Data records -

(* ===== verification/GoText.v ===== *)
(** More of Go's text functions, for the components that print to a terminal or
    read from one: [strings.Fields], [Index], [Repeat] and [TrimRight], the runes
    of a UTF-8 string, and the [%3d] and [%.1f] verbs of [fmt].

    White space is ASCII, as in [GoStrings]. *)
From S2P Require Import Prelude GoStrings.
From Stdlib Require Import Ascii.

(** * Words *)

(** [fields_from cur s]: the words of [s], [cur] being the word read so far. *)
Fixpoint fields_from (cur s : string) : list string :=
  match s with
  | EmptyString => if String.eqb cur "" then [] else [cur]
  | String a r =>
      if is_space a then (if String.eqb cur "" then fields_from "" r else cur :: fields_from "" r)
      else fields_from (cur +:+ String a "") r
  end.
Definition Fields (s : string) : list string := fields_from "" s.

(** [strings.Index], with [None] for -1. *)
Fixpoint Index (s sub : string) : option nat :=
  if String.prefix sub s then Some 0%nat
  else match s with EmptyString => None | String _ r => S <$> Index r sub end.

Fixpoint Repeat (s : string) (n : nat) : string :=
  match n with O => "" | S n => s +:+ Repeat s n end.

(** [strings.TrimRight(s, c)] for a one-byte cutset. *)
Fixpoint TrimRight (s : string) (c : ascii) : string :=
  match s with
  | EmptyString => EmptyString
  | String a r =>
      match TrimRight r c with
      | EmptyString => if Ascii.eqb a c then EmptyString else String a EmptyString
      | r' => String a r'
      end
  end.

Definition newline : ascii := "010".
Definition nl : string := String newline "".
(** [strings.Split(s, nl)] and [strings.Join(l, nl)]. *)
Definition lines_of (s : string) : list string := Split s newline.
Definition unlines (l : list string) : string := Join nl l.

(** [strings.ReplaceAll] for a nonempty pattern; [skip] bytes of a match are left. *)
Fixpoint replace_from (skip : nat) (s old new : string) : string :=
  match s with
  | EmptyString => EmptyString
  | String a r =>
      match skip with
      | S k => replace_from k r old new
      | O => if String.prefix old s then new +:+ replace_from (String.length old - 1) r old new
             else String a (replace_from 0 r old new)
      end
  end.
Definition ReplaceAll (s old new : string) : string := replace_from 0 s old new.

(** * Runes *)
Definition byte_of (a : ascii) : N := N_of_ascii a.
Definition in_range (lo hi : N) (a : ascii) : bool := (lo <=? byte_of a)%N && (byte_of a <=? hi)%N.
(** What [string(r)] yields for the rune that stands for an invalid byte. *)
Definition RuneError : string := "�".

(** The second byte a three- or four-byte encoding may have after [a]. *)
Definition second3 (a b : ascii) : bool :=
  if (byte_of a =? 224)%N then in_range 160 191 b
  else if (byte_of a =? 237)%N then in_range 128 159 b
  else in_range 225 239 a && in_range 128 191 b.
Definition second4 (a b : ascii) : bool :=
  if (byte_of a =? 240)%N then in_range 144 191 b
  else if (byte_of a =? 244)%N then in_range 128 143 b
  else in_range 241 243 a && in_range 128 191 b.
Definition cont (a : ascii) : bool := in_range 128 191 a.

(** [[]rune(s)]: each rune by the text it is written back as. *)
Fixpoint runes (s : string) : list string :=
  match s with
  | EmptyString => []
  | String a s1 =>
      if (byte_of a <? 128)%N then String a "" :: runes s1
      else match s1 with
      | EmptyString => [RuneError]
      | String b s2 =>
          if in_range 194 223 a && cont b then String a (String b "") :: runes s2
          else match s2 with
          | EmptyString => RuneError :: runes s1
          | String c s3 =>
              if second3 a b && cont c then String a (String b (String c "")) :: runes s3
              else match s3 with
              | EmptyString => RuneError :: runes s1
              | String d s4 =>
                  if second4 a b && cont c && cont d
                  then String a (String b (String c (String d ""))) :: runes s4
                  else RuneError :: runes s1
              end
          end
      end
  end.
(** [string(r)] for a slice of runes. *)
Definition of_runes (l : list string) : string := Join "" l.

(** * Numbers *)

(** The value [strconv.Atoi] returns, also beside an error: 0 when the text is no
    number, the nearest int64 when it is out of range (the digits that follow an
    overflow are not read). *)
Fixpoint uint_value (acc : Z) (s : string) : option Z :=
  match s with
  | EmptyString => Some acc
  | String a r =>
      d ← digit_val a;
      if (2 ^ 64 <=? acc * 10 + d)%Z then Some (2 ^ 64 - 1)%Z else uint_value (acc * 10 + d)%Z r
  end.
Definition atoi_value (s : string) : Z :=
  let neg := HasPrefix s "-" in
  let digits := if neg || HasPrefix s "+" then drop_string 1 s else s in
  if String.eqb digits "" then 0%Z
  else match uint_value 0 digits with
  | None => 0%Z
  | Some n => if neg then Z.max (- 2 ^ 63) (- n) else Z.min (2 ^ 63 - 1) n
  end.

(** * Formatting *)

(** [%3d] *)
Definition fmt_3d (n : Z) : string :=
  let s := Itoa n in Repeat " " (3 - String.length s) +:+ s.

(** The integer nearest to [a / b], the even one when two are. *)
Definition round_half_even (a b : Z) : Z :=
  let q := (a / b)%Z in
  let r := (a mod b)%Z in
  if (2 * r <? b)%Z then q else if (b <? 2 * r)%Z then (q + 1)%Z
  else if Z.even q then q else (q + 1)%Z.

(** [float64(n)] for a nonnegative integer: 53 significant bits. *)
Definition float64_of_int (n : Z) : Z :=
  if (n <? 2 ^ 53)%Z then n
  else let e := (Z.log2 n - 52)%Z in (round_half_even n (2 ^ e) * 2 ^ e)%Z.

(** [%.1f] of [f / div], a quotient that a float64 holds exactly. *)
Definition fmt_f1 (f div : Z) : string :=
  let q := round_half_even (10 * f) div in
  Itoa (q / 10) +:+ "." +:+ Itoa (q mod 10).

(** * Lemmas *)
#[local] Arguments is_space : simpl never.
#[local] Arguments String.eqb : simpl never.

Lemma fields_from_word cur s :
  all_chars no_space s = true → fields_from cur s = if String.eqb (cur +:+ s) "" then [] else [cur +:+ s].
Proof.
  revert cur; induction s as [|a s IH]; intros cur Hs; cbn.
  - by rewrite app_string_nil_r.
  - cbn in Hs. apply andb_prop in Hs as [Ha Hs]. unfold no_space in Ha.
    destruct (is_space a); [done|].
    rewrite (IH _ Hs), app_string_assoc. done.
Qed.

Lemma fields_from_space cur w a s :
  all_chars no_space w = true → is_space a = true →
  fields_from cur (w +:+ String a s) =
    if String.eqb (cur +:+ w) "" then fields_from "" s else (cur +:+ w) :: fields_from "" s.
Proof.
  revert cur; induction w as [|b w IH]; intros cur Hw Ha.
  - change ("" +:+ String a s) with (String a s). cbn. rewrite Ha, app_string_nil_r. done.
  - cbn in Hw. apply andb_prop in Hw as [Hb Hw]. unfold no_space in Hb.
    rewrite app_string_cons. cbn. destruct (is_space b); [done|]. rewrite (IH _ Hw Ha), app_string_assoc. done.
Qed.

Definition word (w : string) : Prop := w ≠ "" ∧ all_chars no_space w = true.

(** Words joined by a space are read back. *)
Lemma Fields_Join ws : Forall word ws → Fields (Join " " ws) = ws.
Proof.
  unfold Fields. induction 1 as [|w ws [Hne Hw] Hws IH]; [done|].
  destruct ws as [|w' ws].
  - cbn. rewrite fields_from_word by done. change ("" +:+ w) with w. by apply String.eqb_neq in Hne as ->.
  - change (Join " " (w :: w' :: ws)) with (w +:+ String " " (Join " " (w' :: ws))).
    rewrite fields_from_space by done. apply String.eqb_neq in Hne.
    change ("" +:+ w) with w. by rewrite Hne, IH.
Qed.

Lemma fields_from_nonempty cur s : cur ≠ "" → fields_from cur s ≠ [].
Proof.
  revert cur; induction s as [|a s IH]; intros cur Hc; cbn.
  - by apply String.eqb_neq in Hc as ->.
  - destruct (is_space a).
    + by apply String.eqb_neq in Hc as ->.
    + apply IH. by destruct cur.
Qed.

Lemma Fields_nil s : Fields s = [] ↔ all_chars is_space s = true.
Proof.
  unfold Fields. induction s as [|a s IH]; [done|]. cbn [fields_from all_chars].
  destruct (is_space a); cbn [andb]; [done|].
  split; [|done]. intros H. by apply (fields_from_nonempty ("" +:+ String a "")) in H.
Qed.

Lemma fields_from_words cur s :
  all_chars no_space cur = true → Forall word (fields_from cur s).
Proof.
  revert cur; induction s as [|a s IH]; intros cur Hc; cbn.
  - destruct (String.eqb cur "") eqn:E; constructor; [|done]. split; [by apply String.eqb_neq|done].
  - destruct (is_space a) eqn:Ha.
    + destruct (String.eqb cur "") eqn:E; [by apply IH|].
      constructor; [split; [by apply String.eqb_neq|done]|by apply IH].
    + apply IH. rewrite all_chars_app, Hc. cbn. unfold no_space. by rewrite Ha.
Qed.
Lemma Fields_words s : Forall word (Fields s).
Proof. by apply fields_from_words. Qed.

Lemma round_half_even_bounds a b : (0 <= a)%Z → (0 < b)%Z →
  (0 <= round_half_even a b <= a / b + 1)%Z.
Proof.
  intros Ha Hb. unfold round_half_even. pose proof (Z.div_pos a b Ha Hb).
  repeat case_match; lia.
Qed.

Lemma Repeat_length s n : String.length (Repeat s n) = (n * String.length s)%nat.
Proof. induction n as [|n IH]; [done|]. cbn [Repeat]. rewrite length_app_string, IH. lia. Qed.

Lemma substring_0 s : String.substring 0 0 s = "".
Proof. by destruct s. Qed.
Lemma take_drop_string n s : (n <= String.length s)%nat → take_string n s +:+ drop_string n s = s.
Proof.
  unfold take_string, drop_string. revert n; induction s as [|a s IH]; intros [|n] Hn; try done.
  - cbn [String.substring String.length Nat.sub]. rewrite substring_full. done.
  - cbn in Hn. cbn [String.substring String.length Nat.sub]. rewrite app_string_cons, IH by lia. done.
Qed.
Lemma HasSuffix_spec s t : HasSuffix s t = true → ∃ p, s = p +:+ t.
Proof.
  unfold HasSuffix. intros [Hl He]%andb_prop. apply Nat.leb_le in Hl. apply String.eqb_eq in He.
  exists (take_string (String.length s - String.length t) s). rewrite <- He at 2. symmetry. apply take_drop_string. lia.
Qed.
Lemma trim_right_end s p : trim_right s ≠ p +:+ " ".
Proof.
  revert p; induction s as [|a s IH]; intros p; cbn; [by destruct p|].
  destruct (trim_right s) as [|b r] eqn:E.
  - destruct (is_space a) eqn:Ha; [by destruct p|]. intros He. destruct p as [|c p]; [by injection He as ->|].
    rewrite app_string_cons in He. injection He as _ He. by destruct p.
  - intros He. destruct p as [|c p]; [done|]. rewrite app_string_cons in He. injection He as _ He. by apply (IH p).
Qed.
(** Trimmed text does not end in a space. *)
Lemma TrimSpace_end s : HasSuffix (TrimSpace s) " " = false.
Proof.
  destruct (HasSuffix (TrimSpace s) " ") eqn:E; [|done]. apply HasSuffix_spec in E as [p Hp].
  by apply trim_right_end in Hp.
Qed.

Lemma trim_right_idem s : trim_right (trim_right s) = trim_right s.
Proof.
  induction s as [|a s IH]; [done|]. cbn. destruct (trim_right s) as [|b r] eqn:E.
  - destruct (is_space a) eqn:Ea; [done|]. cbn. by rewrite Ea.
  - cbn in IH |- *. by rewrite IH.
Qed.
Lemma TrimSpace_idem s : TrimSpace (TrimSpace s) = TrimSpace s.
Proof.
  unfold TrimSpace. assert (Hl : trim_left (trim_right (trim_left s)) = trim_right (trim_left s)); [|by rewrite Hl, trim_right_idem].
  induction s as [|a s IH]; [done|]. cbn. destruct (is_space a) eqn:Ea; [done|]. cbn.
  destruct (trim_right s); cbn; rewrite ?Ea; cbn; by rewrite ?Ea.
Qed.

Task -
Only a number is wanted here: how many lines of the records above contain "injection".

Output for this task -
3